From: Nathan Daschle, Executive Director, Democratic Governors Association
To: Political reporters, interested parties
RE: Is Bill McCollum the next victim of the GOP civil war?
Two developments this weekend should keep perennial GOP candidate Bill McCollum up at night.
First – after Utah Senator Bob Bennett’s defeat, an emboldened Tea Party is looking for even more establishment candidates to take down. Republicans like longtime strategist Ed Rogers admit that Bennett’s loss is “proof that the Tea Party movement is a huge presence in the GOP organization.”
Second – polling out this weekend suggests the Tea Partiers’ next victory could be over Florida Attorney General McCollum, an establishment darling who just shed 26 points in his primary against a Tea Party candidate.

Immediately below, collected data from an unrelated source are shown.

(** C6.  With [percent = 50] and both textures present, the loading screen
    draws the background layer and then the filled layer, and no other
    image.  The background is drawn [imgW] pixels wide and the filled layer
    [(50 * imgW) / 100] pixels wide: half of the background's width, the
    division truncating, so exactly half when that width is even and half a
    pixel less than half when it is odd.  The source rectangle of the filled
    layer is cut by the same rule, [(50 * img_size.Width) / 100] in [u32]
    arithmetic. *)
Theorem half_filled_bar env w a e da d text tsrc dtime clouds img img_bg :
  engine_ready w a e da d ->
  tsrc "progress_bar.png"%string = Some img ->
  tsrc "progress_bar_bg.png"%string = Some img_bg ->
  exists w' before dest_bg src_bg dest src after,
    _draw_load_screen text tsrc dtime 50 clouds env w = Done tt w' /\
    video_log w' =
      video_log w ++ before ++
      [Draw2DImageFilterScaled img_bg dest_bg src_bg true;
       Draw2DImageFilterScaled img dest src true] ++ after /\
    Forall (fun c => is_draw_image c = false) (before ++ after) /\
    UpperLeftCorner dest = UpperLeftCorner dest_bg /\
    getWidth dest_bg = rangelim (Width (getSize img_bg)) 200 600 /\
    getWidth dest = (50 * getWidth dest_bg) / 100 /\
    getWidth dest = getWidth dest_bg / 2 /\
    (Z.even (getWidth dest_bg) = true -> 2 * getWidth dest = getWidth dest_bg) /\
    (Z.odd (getWidth dest_bg) = true ->
     2 * getWidth dest = getWidth dest_bg - 1) /\
    X (LowerRightCorner src_bg) = wrap_s32 (Width (getSize img_bg)) /\
    X (LowerRightCorner src) =
      wrap_s32 (wrap_u32 (50 * Width (getSize img_bg)) / 100) /\
    (0 <= Width (getSize img_bg) -> 50 * Width (getSize img_bg) < 2 ^ 32 ->
     X (LowerRightCorner src) = Width (getSize img_bg) / 2).
Proof.
  intros H Himg Hbg.
  destruct (draw_load_screen_run env w a e da d text tsrc dtime 50 clouds H)
    as (textrect & bar & Hrun & Hbar).
  rewrite Himg, Hbg in Hbar. cbn [Z.geb Z.leb Z.compare Pos.compare
    Pos.compare_cont andb] in Hbar.
  destruct Hbar as (dest_bg & dest & -> & Hul & Hwbg & Hw).
  eexists _, _, dest_bg, _, dest, _, _.
  split; [exact Hrun |].
  split; [reflexivity |].
  split.
  { apply Forall_app. split.
    - destruct (clouds && getBool (g_settings env) "menu_clouds");
        repeat constructor.
    - repeat constructor. }
  split; [exact Hul |]. split; [exact Hwbg |].
  rewrite Hw, Hwbg.
  set (imgW := rangelim (Width (getSize img_bg)) 200 600).
  assert (Hhalf : (50 * imgW) / 100 = imgW / 2).
  { replace 100 with (50 * 2) by reflexivity.
    apply Z.div_mul_cancel_l; lia. }
  split; [reflexivity |]. split; [exact Hhalf |].
  split.
  { intros Heven. rewrite Hhalf.
    apply Z.even_spec in Heven as [k Hk]. rewrite Hk.
    rewrite (Z.mul_comm 2 k), Z.div_mul by lia. lia. }
  split.
  { intros Hodd. rewrite Hhalf.
    apply Z.odd_spec in Hodd as [k Hk]. rewrite Hk.
    replace (2 * k + 1) with (1 + k * 2) by lia.
    rewrite Z.div_add by lia. change (1 / 2) with 0. lia. }
  split; [reflexivity |]. split; [reflexivity |].
  intros Hpos Hsmall. cbn.
  rewrite wrap_u32_small by (unfold in_u32; lia).
  replace 100 with (50 * 2) by reflexivity.
  rewrite Z.div_mul_cancel_l by lia.
  apply wrap_s32_small. unfold in_s32.
  pose proof (Z.div_pos (Width (getSize img_bg)) 2 Hpos ltac:(lia)).
  assert (Width (getSize img_bg) / 2 <= Width (getSize img_bg))
    by (apply Z.div_le_upper_bound; lia).
  lia.
Qed.
(** X2: on a live entity with the attributes of its class, none of
    which hides a method that the call looks up on the instance,
    [__change_attribute__] with a name that is neither a read-only
    property, nor a field of an extension layer, nor the name of such a
    method, nor one of [__class__], [__dict__] and [__weakref__], returns,
    publishes one AttributeChanged event of the entity's class carrying
    the name and the value, and leaves the attribute set to the value. *)
Theorem change_attribute_sets_attribute G H now name value e log :
  well_formed e -> hides_method e = false ->
  special_name name = false -> method_name name = false ->
  is_property (e_class e) name = false -> layer_field name = false ->
  exists e' ev,
    change_attribute G H now name value (Some e, log)
    = (Ok tt, (Some e', (log ++ [ev])%list)) /\
    ev_class ev = event_class_of (e_class e) KAttributeChanged /\
    ev_dict ev !! "name" = Some (VStr name) /\
    ev_dict ev !! "value" = Some value /\
    e_class e' = e_class e /\
    field e' name = Some value.
Proof.
  intros Hwf _ _ _ Hp Hl. pose proof Hwf as ([i Hi] & (d & Hd & Ht) & _ & Hv).
  unfold change_attribute. cbn [fst].
  set (kw := <["value" := value]> (<["name" := VStr name]> (∅ : gmap string Val))).
  set (cls := event_class_of (e_class e) KAttributeChanged).
  destruct (trigger_event_stamp G H now cls kw e log Hwf) as (kw0 & Hst & ->).
  { intros _. unfold kw. rewrite !lookup_insert_ne by done. apply lookup_empty. }
  pose proof (stamped_other e kw kw0 Hst) as Hsame.
  assert (Hoid : kw0 !! "originator_id" = None).
  { rewrite Hsame by done. unfold kw. rewrite !lookup_insert_ne by done.
    apply lookup_empty. }
  destruct (new_event_total H now cls (<["originator_id" := i]> kw0)) as [ev Hne];
    [discriminate|].
  pose proof (own_event_passes_check H now cls e kw kw0 i ev Hi Hst Hv Hne eq_refl) as Hc.
  destruct (own_event_ext_step H now cls e kw kw0 i ev (upd e name value) Hst Hne
              eq_refl eq_refl) as (e2 & Hext & Hkeep).
  pose proof Hne as Hne'.
  apply new_event_dict in Hne' as (Hcls & Hother & _).
  assert (Hname : ev_dict ev !! "name" = Some (VStr name)).
  { rewrite Hother by done. rewrite lookup_insert_ne by done. rewrite Hsame by done.
    unfold kw. rewrite lookup_insert_ne by done. apply lookup_insert_eq. }
  assert (Hvalue : ev_dict ev !! "value" = Some value).
  { rewrite Hother by done. rewrite lookup_insert_ne by done. rewrite Hsame by done.
    unfold kw. apply lookup_insert_eq. }
  assert (Hm : mutate G ev (Some e) = (Ok RObj, Some e2)).
  { apply (mutate_ok_intro G ev e e (upd e name value) e2 RObj).
    - unfold pre_step. rewrite Hcls. unfold cls, event_class_of. cbn [ec_kind ec_owner].
      destruct (events_owner (e_class e)); reflexivity.
    - exact Hc.
    - unfold kind_step. rewrite Hcls. unfold cls, event_class_of. cbn [ec_kind].
      exists name, value. auto 10.
    - exact Hext. }
  exists e2, ev.
  split; [eapply DomainEntity_trigger_intro; eassumption|].
  split; [exact Hcls|]. split; [exact Hname|]. split; [exact Hvalue|].
  split.
  - apply frames_mutate in Hm as (e' & He' & Hc' & _).
    inversion He'. subst e'. exact Hc'.
  - rewrite Hkeep by assumption. apply field_upd_eq.
Qed.

Lemma change_attribute_sets_attribute_witness :
  exists e' ev,
    change_attribute sample_genesis sample_hash (VInt 5) "foo" (VInt 1)
      (Some sample_chained, [])
    = (Ok tt, (Some e', ([] ++ [ev])%list)) /\
    ev_class ev = event_class_of EntityWithHashchain KAttributeChanged /\
    ev_dict ev !! "name" = Some (VStr "foo") /\
    ev_dict ev !! "value" = Some (VInt 1) /\
    e_class e' = EntityWithHashchain /\
    field e' "foo" = Some (VInt 1).
Proof.
  apply (change_attribute_sets_attribute sample_genesis sample_hash (VInt 5) "foo"
           (VInt 1) sample_chained []).
  - repeat split.
    + exists (VUuid 7). vm_compute. reflexivity.
    + exists (VBool false). split; vm_compute; reflexivity.
    + intros _. exists (VStr "H1"). vm_compute. reflexivity.
    + intros Hv. vm_compute in Hv. discriminate Hv.
  - vm_compute. reflexivity.
  - vm_compute. reflexivity.
  - vm_compute. reflexivity.
  - vm_compute. reflexivity.
  - vm_compute. reflexivity.
Defined.

Lemma DomainEntity_trigger_raises G H now cls kw e log d i ev x e' :
  field e "__is_discarded__" = Some d -> truthy d = false ->
  field e "_id" = Some i -> kw !! "originator_id" = None ->
  new_event H now cls (<["originator_id" := i]> kw) = Ok ev ->
  mutate G ev (Some e) = (Raise x, Some e') ->
  DomainEntity_trigger_event G H now cls kw (Some e, log)
  = (Raise x, (Some e', log)).
Proof.
  intros Hd Ht Hi Hk Hn Hm. unfold DomainEntity_trigger_event.
  rewrite (tbind_ok _ _ _ _ _ (on_entity_eq _ _ log _ _ (get_discarded_live e d Hd Ht))).
  erewrite tbind_ok.
  2:{ apply on_entity_eq. rewrite (bind_ok _ _ _ _ _ (get_field_some _ _ _ Hi)).
      unfold bind, lift, with_keyword. rewrite Hk. rewrite Hn. reflexivity. }
  apply tbind_raise, on_entity_eq. unfold DomainEntity_mutate.
  apply bind_raise. exact Hm.
Qed.

Lemma AttributeChanged_mutate_property G ev e s v :
  ec_kind (ev_class ev) = KAttributeChanged ->
  check_obj ev (Some e) = (Ok tt, Some e) ->
  ev_dict ev !! "name" = Some (VStr s) -> ev_dict ev !! "value" = Some v ->
  is_property (e_class e) s = true ->
  mutate G ev (Some e) = (Raise AttributeError, Some e).
Proof.
  intros Hk Hc Hn Hv Hp. apply DomainEvent_mutate_ok in Hc.
  assert (Hac : DomainEntity_AttributeChanged_mutate ev (DomainEvent_mutate ev) (Some e)
                = (Raise AttributeError, Some e)).
  { unfold DomainEntity_AttributeChanged_mutate. rewrite (bind_ok _ _ _ _ _ Hc).
    unfold bind, lift. rewrite (ev_get_some _ _ _ Hn), (ev_get_some _ _ _ Hv).
    unfold on_ref, py_setattr. rewrite Hp. reflexivity. }
  unfold mutate, mutate_on, kind_mutate. rewrite Hk.
  destruct (ec_owner (ev_class ev));
    unfold TimestampedEntity_Event_mutate, VersionedEntity_Event_mutate,
      EntityWithHashchain_Event_mutate;
    repeat (first [exact Hac | apply bind_raise]).
Qed.
Lemma sequential_batch_answers_in_index_order_witness :
  exists out rs,
    limit_is 1 (CONCURRENCY Number_decimal (Some "1"))
    /\ files req_two <> []
    /\ compress_multi Number_decimal (Some "1") req_two evs_two_in_turn
       = Some out
    /\ response out = Some (Json true rs)
    /\ rejected evs_two_in_turn = []
    /\ StronglySorted lt (map Result.index rs)
    /\ map Result.index rs = seq 0 (length (files req_two)).
Proof.
  exists_value
    (compress_multi Number_decimal (Some "1") req_two evs_two_in_turn).
  eexists.
  assert (Hlim : limit_is 1 (CONCURRENCY Number_decimal (Some "1")))
    by (vm_compute; reflexivity).
  assert (Hf : files req_two <> []) by discriminate.
  match goal with
  | |- _ /\ _ /\ ?A /\ ?B /\ _ =>
      assert (Hrun : A) by (vm_compute; reflexivity);
      assert (Hresp : B) by reflexivity
  end.
  destruct (sequential_batch_answers_in_index_order
              Number_decimal (Some "1") req_two evs_two_in_turn _ _
              Hlim Hf Hrun Hresp) as [Hsorted Hseq].
  exact (conj Hlim (conj Hf (conj Hrun (conj Hresp (conj eq_refl
          (conj Hsorted (Hseq eq_refl))))))).
Defined.

Lemma overall_progress_never_decreases_witness :
  exists out,
    files req_two <> []
    /\ compress_multi Number_decimal None req_two evs_one_of_two_fails
       = Some out
    /\ overall_pcts (pushed out) = [0; 27; 40]
    /\ nondecreasing (overall_pcts (pushed out)).
Proof.
  exists_value
    (compress_multi Number_decimal None req_two evs_one_of_two_fails).
  assert (Hf : files req_two <> []) by discriminate.
  match goal with
  | |- _ /\ ?A /\ _ => assert (Hrun : A) by (vm_compute; reflexivity)
  end.
  split; [exact Hf|]. split; [exact Hrun|]. split; [vm_compute; reflexivity|].
  exact (proj1 (overall_progress_never_decreases
                  Number_decimal None req_two evs_one_of_two_fails _
                  Hf Hrun)).
Defined.

(** ** The throttle of [reportIfNeeded] *)

(** X19.  [reportIfNeeded] called twice in a row pushes at most once: the
    second call finds the percentage and the byte count it has just
    recorded, pushes nothing and leaves the state as the first call left
    it. *)
Theorem reportIfNeeded_twice_pushes_once
        (cid : option string) (st : State.t) :
  reportIfNeeded cid (fst (reportIfNeeded cid st))
  = (fst (reportIfNeeded cid st), []).
Proof.
  unfold reportIfNeeded at 2 3.
  destruct (negb (negb (Math_round (inject_Z (State.progress st))
                        =? State.lastReportedPct st))
            && negb (MIN_REPORT_BYTES
                     <? State.processedBytes st - State.lastReportedBytes st))
    eqn:E; cbn [fst].
  - unfold reportIfNeeded. rewrite E. reflexivity.
  - unfold reportIfNeeded. simpl.
    rewrite Z.eqb_refl, Z.sub_diag. reflexivity.
Qed.
(** A cycle that has made five moves to the right, tested against a trail
    lying on its position and against an empty one. *)
Lemma check_collision_scans_witness :
  let c := LightCycle.mk 225 300 (0, 255, 255) RIGHT
             [(200, 300); (205, 300); (210, 300); (215, 300); (220, 300);
              (225, 300)] Game.p1_controls "Player 1" 5 true in
  LightCycle.check_collision c [(400, 300); (227, 303)] =
    (true, (LightCycle.set_alive c false, [(400, 300); (227, 303)]))
  /\ LightCycle.check_collision c [] = (false, (c, [])).
Proof.
  intros c.
  assert (Hx : 0 <= LightCycle.x c <= 800) by (cbn; lia).
  assert (Hy : 0 <= LightCycle.y c <= 600) by (cbn; lia).
  split.
  - apply (check_collision_scans c [(400, 300); (227, 303)] eq_refl Hx Hy).
    right; left. unfold touches; cbn; lia.
  - apply (check_collision_scans c [] eq_refl Hx Hy); [cbn; lia | reflexivity].
Defined.

(** C10: [check_collision] leaves position, direction, trail, speed, name,
    colour and controls of the cycle as they were, and the list it was
    handed too; the only attribute that can differ is [alive].  For an alive
    cycle [alive] is cleared exactly when the call returns true; for a dead
    cycle the call returns false and changes nothing. *)
Theorem check_collision_frame :
  forall (c : LightCycle.t) (other_trail : Trail),
    let result := LightCycle.check_collision c other_trail in
    let c' := fst (snd result) in
    LightCycle.x c' = LightCycle.x c
    /\ LightCycle.y c' = LightCycle.y c
    /\ LightCycle.direction c' = LightCycle.direction c
    /\ LightCycle.trail c' = LightCycle.trail c
    /\ LightCycle.speed c' = LightCycle.speed c
    /\ LightCycle.player_name c' = LightCycle.player_name c
    /\ LightCycle.color c' = LightCycle.color c
    /\ LightCycle.key_controls c' = LightCycle.key_controls c
    /\ snd (snd result) = other_trail
    /\ c' = LightCycle.set_alive c (LightCycle.alive c')
    /\ (LightCycle.alive c = true ->
        (LightCycle.alive c' = false <-> fst result = true))
    /\ (LightCycle.alive c = false -> result = (false, (c, other_trail))).
Proof.
  intros c other_trail result c'; subst c' result.
  rewrite check_collision_eq; cbn [fst snd].
  destruct (collides c other_trail) eqn:E.
  - cbn. repeat split; auto.
    intros Hd. rewrite (collides_dead c other_trail Hd) in E. discriminate E.
  - repeat split; auto.
    + unfold LightCycle.set_alive. now rewrite eta.
    + congruence.
    + discriminate.
Qed.

(** ** Game.update *)

Lemma set_trail_same (c : LightCycle.t) :
  LightCycle.set_trail c (LightCycle.trail c) = c.
Proof. destruct c; reflexivity. Qed.

Lemma update_finished (g : Game.t) :
  Game.game_over g = true -> Game.update g = g.
Proof. intros H; unfold Game.update; rewrite H; reflexivity. Qed.
(** [ORDER BY created_at DESC, id DESC]: [r1] comes no later than [r2]. *)
Definition newer (r1 r2 : Db.QueryRow) : Prop :=
  Db.created_at r2 < Db.created_at r1
  \/ (Db.created_at r1 = Db.created_at r2 /\ Db.id r2 <= Db.id r1).

#[global] Instance newer_dec : RelDecision newer.
Proof. intros r1 r2. unfold newer. apply _. Defined.

(** [LIMIT n] of SQLite: a negative [n] puts no bound on the rows. *)
Definition limit {A : Type} (n : Z) (rows : list A) : list A :=
  if n <? 0 then rows else take (Z.to_nat n) rows.

(** [SELECT * FROM queries ORDER BY created_at DESC, id DESC LIMIT ?] *)
Definition getRecentQueries (n : Z) (db : Db.t) : list Db.QueryRow :=
  limit n (merge_sort newer (Db.queries db)).

End Queries.

(* ===================================================================== *)
(** ** The free endpoints of the resource server (src/server.ts) *)
(* ===================================================================== *)

Module Dashboard.

Import Server.

Definition AGENT_PREFIXES : list string :=
  ["Shadow"; "Cyber"; "Quantum"; "Neural"; "Alpha"; "Omega"; "Phantom"; "Nova";
   "Stellar"; "Hyper"; "Crypto"; "Digital"; "Apex"; "Nexus"; "Vector"; "Sigma";
   "Delta"; "Turbo"; "Nano"; "Onyx"].

Definition AGENT_SUFFIXES : list string :=
  ["Bot"; "Agent"; "Scout"; "Miner"; "Seeker"; "Hunter"; "Walker"; "Runner";
   "Pilot"; "Guard"; "Hawk"; "Wolf"; "Fox"; "Lynx"; "Viper"; "Raven"; "Spark";
   "Node"; "Core"; "Byte"].

(** ToInt32: the value of [x | 0] and of [x << n] as a signed 32-bit
    integer. *)
Definition to_int32 (z : Z) : Z := (z + 2 ^ 31) mod 2 ^ 32 - 2 ^ 31.

(** The UTF-16 code units of UTF-8 bytes: one unit for a character of one,
    two or three bytes, a surrogate pair for one of four bytes.  A byte
    that begins no well-formed character is kept as it is. *)
Fixpoint utf16 (bytes : list Z) : list Z :=
  match bytes with
  | [] => []
  | b0 :: rest =>
      if b0 <? 192 then b0 :: utf16 rest
      else
        match rest with
        | [] => [b0]
        | b1 :: r1 =>
            if b0 <? 224 then ((b0 - 192) * 64 + (b1 - 128)) :: utf16 r1
            else
              match r1 with
              | [] => b0 :: utf16 rest
              | b2 :: r2 =>
                  if b0 <? 240
                  then ((b0 - 224) * 4096 + (b1 - 128) * 64 + (b2 - 128))
                       :: utf16 r2
                  else
                    match r2 with
                    | [] => b0 :: utf16 rest
                    | b3 :: r3 =>
                        let cp := (b0 - 240) * 262144 + (b1 - 128) * 4096
                                  + (b2 - 128) * 64 + (b3 - 128) in
                        (55296 + (cp - 65536) / 1024)
                        :: (56320 + (cp - 65536) mod 1024) :: utf16 r3
                    end
              end
        end
  end.

(** [s.charCodeAt(i)] for every [i] below [s.length]. *)
Definition charCodes (s : string) : list Z :=
  utf16 (map (fun c => Z.of_nat (nat_of_ascii c)) (list_ascii_of_string s)).

(** [hash = ((hash << 5) - hash + address.charCodeAt(i)) | 0] *)
Definition hash_step (hash c : Z) : Z :=
  to_int32 (to_int32 (Z.shiftl hash 5) - hash + c).

Definition hash_of (address : string) : Z :=
  fold_left hash_step (charCodes address) 0.

(** [list[i]] inside a template literal: an index outside the array prints
    as [undefined]. *)
Definition element (l : list string) (i : Z) : string :=
  if i <? 0 then "undefined" else default "undefined" (l !! Z.to_nat i).
Lemma chain_of_zero_drawdowns (l : list Q) (m : Q) :
  (0 < m)%Q -> (forall p, In p l -> (0 < p)%Q) ->
  (forall q, In (Fin q) (zip_with drawdown l (cummax_from m l)) -> (q == 0)%Q) ->
  chain m l.
Proof.
  revert m. induction l as [| p t IH]; intros m Hm Hall Hz; [exact I |].
  simpl in Hz. assert (Hp : (0 < p)%Q) by (apply Hall; left; reflexivity).
  destruct (Qle_bool m p) eqn:E.
  - split; [apply Qle_bool_iff; exact E |].
    apply IH; [exact Hp | |].
    + intros p' Hp'. apply Hall. right. exact Hp'.
    + intros q Hq. apply Hz. right. exact Hq.
  - exfalso. apply Qle_bool_false in E.
    destruct (drawdown_positive p m Hp) as (q & Eq & _ & Hiff); [lra |].
    assert (Hq : (q == 0)%Q) by (apply Hz; left; exact Eq).
    apply Hiff in Hq. lra.
Qed.

(** X18. On positive prices the maximum drawdown is 0 exactly when the
    series never goes down: any fall below an earlier price makes it
    negative. *)
Theorem max_dd_zero_iff_nondecreasing (nav : list Q) :
  nav <> [] -> (forall p, In p nav -> (0 < p)%Q) ->
  max_dd nav = Fin 0 <-> nondecreasing nav.
Proof.
  intros Hne Hall. destruct (max_dd_attained nav Hne Hall) as [Hmem Hlow].
  split.
  - intros Hz. rewrite Hz in Hlow.
    assert (Hzero : forall q, In (Fin q) (drawdowns nav) -> (q == 0)%Q).
    { intros q Hq.
      destruct (drawdowns_positive nav Hall _ Hq) as (q' & Eq & Hq').
      injection Eq as <-. specialize (Hlow _ Hq). simpl in Hlow.
      apply Qle_bool_iff in Hlow. lra. }
    destruct nav as [| p t]; [congruence |].
    apply chain_of_zero_drawdowns.
    + apply Hall. left. reflexivity.
    + intros p' Hp'. apply Hall. right. exact Hp'.
    + intros q Hq. apply Hzero. right. exact Hq.
  - intros Hnd. rewrite (drawdowns_nondecreasing _ Hnd) in Hmem.
    apply in_map_iff in Hmem. destruct Hmem as (p & Ep & Hp).
    rewrite <- Ep. apply drawdown_self.
    specialize (Hall _ Hp). lra.
Qed.

Lemma max_dd_zero_iff_nondecreasing_witness :
  max_dd [100; 120; 120; 150]%Q = Fin 0.
Proof.
  apply max_dd_zero_iff_nondecreasing.
  - discriminate.
  - intros p [<- | [<- | [<- | [<- | []]]]]; reflexivity.
  - simpl. repeat split; discriminate.
Defined.

(** ** Funds: the whole analysis *)

Lemma analyze_mutual_fund_some (power : pyfloat -> pyfloat -> pyfloat)
    (nav_df : list nav_row) :
  nav_df <> [] ->
  exists c1 c3,
    cagr_1y nav_df = Some c1 /\ cagr_3y power nav_df = Some c3 /\
    analyze_mutual_fund power nav_df
    = Some {| report_cagr_1y := c1;
              report_cagr_3y := c3;
              report_volatility := volatility (pct_change (map row_nav nav_df));
              report_sharpe := sharpe (pct_change (map row_nav nav_df));
              report_max_dd := max_dd (map row_nav nav_df);
              report_expected_return :=
                expected_return_mf c3 (sharpe (pct_change (map row_nav nav_df)));
              report_metrics :=
                mf_metrics c1 c3
                  (volatility (pct_change (map row_nav nav_df)))
                  (sharpe (pct_change (map row_nav nav_df)))
                  (max_dd (map row_nav nav_df)) |}.
Proof.
  intros Hne.
  destruct (iloc_ends (window 1 nav_df)) as (f1 & l1 & Hf1 & Hl1 & _);
    [apply window_not_nil; [lia | exact Hne] |].
  destruct (iloc_ends (window 3 nav_df)) as (f3 & l3 & Hf3 & Hl3 & _);
    [apply window_not_nil; [lia | exact Hne] |].
  assert (E1 : cagr_1y nav_df = Some (Fin l1 / Fin f1 - Fin 1)%py)
    by (unfold cagr_1y; rewrite Hl1, Hf1; reflexivity).
  assert (E3 : cagr_3y power nav_df
               = Some (power (Fin l3 / Fin f3) (Fin 1 / Fin 3) - Fin 1)%py)
    by (unfold cagr_3y; rewrite Hl3, Hf3; reflexivity).
  eexists _, _. split; [exact E1 |]. split; [exact E3 |].
  unfold analyze_mutual_fund. rewrite E1, E3. reflexivity.
Qed.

The Tea Partiers have found their ideal candidate – one who speaks their language and is putting in the resources to back it up. Just a few weeks ago, former health care executive Rick Scott joined the race and has since run hard to the right. Scott has already poured nearly $5 million in ads on TV and launched his first radio spot – a self-titled “Florida Conservative Commentary” to discuss his close relationship with the Tea Party. In the weeks since he announced his candidacy, Scott has risen from a virtual unknown to capturing 24 percent of the vote.
“In a year when voters are fed up with incumbents, Scott is campaigning as a tea party outsider who knows business,” wrote Adam Smith in the St. Petersburg Times on Sunday.
McCollum has made his own failed plays to win the Tea Party seal of approval. Most notably, he filed a lawsuit against federal health care legislation that has been alternatively derided as a waste of taxpayer dollars and a transparent attempt to grab headlines. His gambit for the Tea Partiers backfired badly in polling taken weeks after he announced he was heading up the lawsuit.
After this vicious fight over the Tea Party’s affections, whoever eventually wins just saw his prospects for the general election grow dimmer. The Tea Party’s blessing will box the victorious Republican into a very difficult space. To win the primary, the contenders are forced to take rigid hard-right positions that are out of step with mainstream Florida voters. When general election season begins, the nominee will be forced to hew closely to their ultra-conservative views to sustain the enthusiasm – or at least ward off the alienation of – the fickle Tea Partiers.
This dynamic only plays well for Chief Financial Officer Alex Sink, who has an uncontested primary. I spent the past day in Florida with Alex and her campaign. While Republicans are fighting over who gets to be the most conservative, she’s connecting with voters on a basic level – jobs and her vision for where to take the state in 2014.